• [Task to complete] Could you return the lines below exactly, from the first line up to and including the line that holds "libproc lists; a"?

(Stored items)
(* ===== verification/ProcessStatus.v ===== *)
(** * The processes of the device

    [ProcessStatus] and [Process] model
    profiles/DeviceInfo/Device_DeviceInfo_ProcessStatus.cpp, the use of the CPU, and
    Device_DeviceInfo_ProcessStatus_Process.cpp, the table of processes, over what
    libproc lists; a request reaches them by the routes of [DeviceClientReqHandler]. *)
From stdpp Require Import base list strings gmap.
From Stdlib Require Import Ascii ZArith Lia.
From S2P Require Import Prelude HostIf FileStore MsgHandler DeviceInfo DeviceClient Utils Webpa ProfileIO.
Import ProfileIO.

#[local] Arguments streq : simpl never.

Module ProcessStatus.

Definition STAT_FILE : string := "/proc/stat".

(** [%llu], at most [k] times: the numbers that are there. *)
Fixpoint scan_numbers (k : nat) (s : string) : list Z :=
  match k with
  | O => []
  | S k' =>
      match strto s with
      | Some (neg, n, rest) => (if ULONG_MAX <? n then ULONG_MAX else uint64 (if neg then - n else n)) :: scan_numbers k' rest
      | None => []
      end
  end.

(** The seven counters; those that a line does not have keep what they were.  [None]:
    the file cannot be read, or has no such line. *)
Definition getProcessStatParam (w : env) (counters : list Z) : option (list Z) :=
  content ← read_file w STAT_FILE;
  line ← List.find (starts_with "cpu ") (getlines content);
  let read := scan_numbers 7 (str_drop 3 (c_str line)) in
  Some (read ++ drop (length read) counters).

Definition sum (l : list Z) : Z := foldr Z.add 0 l.
Definition total_jiffies (counters : list Z) : Z := uint64 (sum counters).
Definition work_jiffies (counters : list Z) : Z := uint64 (sum (take 3 counters)).

(** [w1] and [w2]: the files at the two readings, a second apart. *)
Definition getProcessStatusCPUUsage (w1 w2 : env) : Z :=
  match getProcessStatParam w1 (replicate 7 0) with
  | None => -1
  | Some c1 =>
      match getProcessStatParam w2 c1 with
      | None => -1
      | Some c2 =>
          let temp := uint32 (uint64 (total_jiffies c2 - total_jiffies c1)) in
          if temp =? 0 then 0
          else int32 (uint32 (uint64 (uint64 (work_jiffies c2 - work_jiffies c1) * 100) / temp))
      end
  end.

Definition get_Device_DeviceInfo_ProcessStatus_CPUUsage (w1 w2 : env) (m : HOSTIF_MsgData_t) : Z * HOSTIF_MsgData_t :=
  let uiCpuUsage := getProcessStatusCPUUsage w1 w2 in
  (OK, answer_int hostIf_IntegerType 32 m (if uiCpuUsage <? 0 then 0 else uiCpuUsage)).

(** ** The use of the CPU *)
Definition numbers (l : list Z) : string := foldr (λ z s, String " " (dec z +:+ s)) EmptyString l.

(** The first line of the file, as the kernel prints it, and what follows. *)
Definition stat_text (counters : list Z) (rest : string) : string := ("cpu " +:+ numbers counters) +:+ String NL rest.

Lemma scan_numbers_printed k l :
  Forall (λ z, 0 <= z < 2 ^ 64) l → scan_numbers k (numbers l) = take k l.
Proof.
  intros Hl. revert k. induction Hl as [|z l Hz _ IH]; intros [|k]; [done|done|done|].
  cbn [scan_numbers numbers foldr]. fold (numbers l).
  change (strto (String " " (dec z +:+ numbers l))) with (strto (dec z +:+ numbers l)).
  rewrite strto_dec_app by (lia || by destruct l). rewrite IH. cbn [take]. f_equal.
  rewrite (proj2 (Z.ltb_ge z 0)), Z.abs_eq by lia. unfold ULONG_MAX, uint64.
  rewrite (proj2 (Z.ltb_ge _ _)) by lia. by apply Z.mod_small.
Qed.

Lemma numbers_no c l : is_digit c = false → Ascii.eqb c "-" = false → Ascii.eqb c " " = false → has_char c (numbers l) = false.
Proof.
  intros Hd Hm Hs. induction l as [|z l IH]; [done|]. cbn [numbers foldr has_char]. fold (numbers l).
  by rewrite has_char_app, IH, dec_no_char, Hs by done.
Qed.

Lemma stat_read w counters rest old :
  read_file w STAT_FILE = Some (stat_text counters rest) → Forall (λ z, 0 <= z < 2 ^ 64) counters → (7 ≤ length counters)%nat →
  length old = 7%nat → getProcessStatParam w old = Some (take 7 counters).
Proof.
  intros Hr Hc Hl Ho. unfold getProcessStatParam. rewrite Hr. cbn [mbind option_bind]. unfold stat_text.
  rewrite getlines_line by by apply (numbers_no NL).
  cbn [List.find]. rewrite starts_with_app. cbn [mbind option_bind].
  rewrite c_str_no_nul by by apply (numbers_no NUL).
  change (str_drop 3 ("cpu " +:+ numbers counters)) with (String " " (numbers counters)).
  assert (scan_numbers 7 (String " " (numbers counters)) = take 7 counters) as ->.
  { rewrite <- (scan_numbers_printed 7 counters Hc). destruct counters; [done|]. reflexivity. }
  rewrite drop_ge by (rewrite length_take; lia). by rewrite app_nil_r.
Qed.

Lemma sum_le a b : Forall2 Z.le a b → sum a <= sum b.
Proof. unfold sum. induction 1 as [|x y a b Hx _ IH]; cbn [foldr] in *; lia. Qed.

Lemma sum_diff_prefix k a b : Forall2 Z.le a b → sum (take k b) - sum (take k a) <= sum b - sum a.
Proof.
  intros Hab. revert k. induction Hab as [|x y a b Hx Hab IH]; intros [|k]; unfold sum in *; cbn [take foldr]; try lia.
  - pose proof (sum_le _ _ Hab). unfold sum in *. lia.
  - specialize (IH k). lia.
Qed.

Lemma sum_nonneg l : Forall (λ z, 0 <= z) l → 0 <= sum l.
Proof. unfold sum. induction 1; cbn [foldr] in *; lia. Qed.

Lemma sum_prefix_le k l : Forall (λ z, 0 <= z) l → 0 <= sum (take k l) <= sum l.
Proof.
  intros Hl. revert k. induction Hl as [|z l Hz Hl IH]; intros [|k]; unfold sum in *; cbn [take foldr]; try lia.
  - pose proof (sum_nonneg l Hl). unfold sum in *. lia.
  - specialize (IH k). lia.
Qed.

(** C24. Two readings of counters that only grow, by less than 2^32 together: the use of
    the CPU is the share of the time in user, nice and system mode in percent, rounded
    down, between 0 and 100, and 0 when no time has passed. *)
Theorem cpu_usage_exact w1 w2 c1 c2 rest1 rest2 m :
  read_file w1 STAT_FILE = Some (stat_text c1 rest1) → read_file w2 STAT_FILE = Some (stat_text c2 rest2) →
  (7 ≤ length c1)%nat → Forall (λ z, 0 <= z) c1 → Forall2 Z.le c1 c2 → Forall (λ z, z < 2 ^ 64) c2 →
  sum (take 7 c2) < 2 ^ 64 → sum (take 7 c2) - sum (take 7 c1) < 2 ^ 32 →
  ∃ m', get_Device_DeviceInfo_ProcessStatus_CPUUsage w1 w2 m = (OK, m')
    ∧ get_int (paramValue m')
      = 100 * (sum (take 3 c2) - sum (take 3 c1)) / (sum (take 7 c2) - sum (take 7 c1))
    ∧ 0 <= get_int (paramValue m') <= 100.
Proof.
  intros Hr1 Hr2 Hl Hpos Hle Hmax Hsum Hdiff.
  assert (Forall (λ z, 0 <= z < 2 ^ 64) c1 ∧ Forall (λ z, 0 <= z < 2 ^ 64) c2) as [H1 H2].
  { clear -Hpos Hle Hmax. induction Hle as [|x y c1 c2 Hx _ IH]; [done|].
    apply Forall_cons in Hpos as [? ?], Hmax as [? ?]. destruct IH as [? ?]; [done|done|].
    split; (constructor; [lia|done]). }
  pose proof (Forall2_length _ _ _ Hle) as Hlen.
  assert (Forall (λ z, 0 <= z) c2) as Hpos2 by (eapply Forall_impl; [exact H2|cbn; lia]).
  unfold get_Device_DeviceInfo_ProcessStatus_CPUUsage, getProcessStatusCPUUsage.
  rewrite (stat_read w1 c1 rest1) by done.
  rewrite (stat_read w2 c2 rest2) by (done || lia || (rewrite length_take; lia)).
  eexists. split; [reflexivity|]. rewrite answer_int_value. unfold total_jiffies, work_jiffies.
  rewrite !take_take. change (Nat.min 3 7) with 3%nat.
  pose proof (Forall2_take _ _ _ 7 Hle) as Hle7.
  pose proof (sum_le _ _ Hle7). pose proof (sum_le _ _ (Forall2_take _ _ _ 3 Hle)).
  pose proof (sum_diff_prefix 3 _ _ Hle7) as Hw. rewrite !take_take in Hw. change (Nat.min 3 7) with 3%nat in Hw.
  pose proof (sum_nonneg _ (Forall_take _ 7 _ Hpos)). pose proof (sum_nonneg _ (Forall_take _ 3 _ Hpos)).
  pose proof (sum_prefix_le 3 (take 7 c2) (Forall_take _ 7 _ Hpos2)) as Hp2. rewrite take_take in Hp2. change (Nat.min 3 7) with 3%nat in Hp2.
  set (t1 := sum (take 7 c1)) in *. set (t2 := sum (take 7 c2)) in *.
  set (k1 := sum (take 3 c1)) in *. set (k2 := sum (take 3 c2)) in *.
  unfold uint64, uint32. rewrite !(Z.mod_small t1), !(Z.mod_small t2), !(Z.mod_small k1), !(Z.mod_small k2) by lia.
  rewrite !(Z.mod_small (t2 - t1)), (Z.mod_small (k2 - k1)), (Z.mod_small ((k2 - k1) * 100)) by (rewrite ?(Z.mod_small (t2 - t1)); lia).
  destruct (Z.eqb_spec (t2 - t1) 0) as [->|Hne]; [rewrite Z.div_0_r; split; [reflexivity|]; change (0 <= 0 <= 100); lia|].
  rewrite Z.mul_comm. assert (0 <= (100 * (k2 - k1)) / (t2 - t1) <= 100) as Hq.
  { split; [apply Z.div_pos; lia|]. apply Z.div_le_upper_bound; lia. }
  rewrite (Z.mod_small (_ / _)) by lia. rewrite (int32_id (_ / _)) by lia.
  rewrite (proj2 (Z.ltb_ge _ _)) by lia. by rewrite int32_id by lia.
Qed.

• [Response area]
(* ===== verification/ProcessStatus.v ===== *)
(** * The processes of the device

    [ProcessStatus] and [Process] model
    profiles/DeviceInfo/Device_DeviceInfo_ProcessStatus.cpp, the use of the CPU, and
    Device_DeviceInfo_ProcessStatus_Process.cpp, the table of processes, over what
    libproc lists; a request reaches them by the routes of [DeviceClientReqHandler]. *)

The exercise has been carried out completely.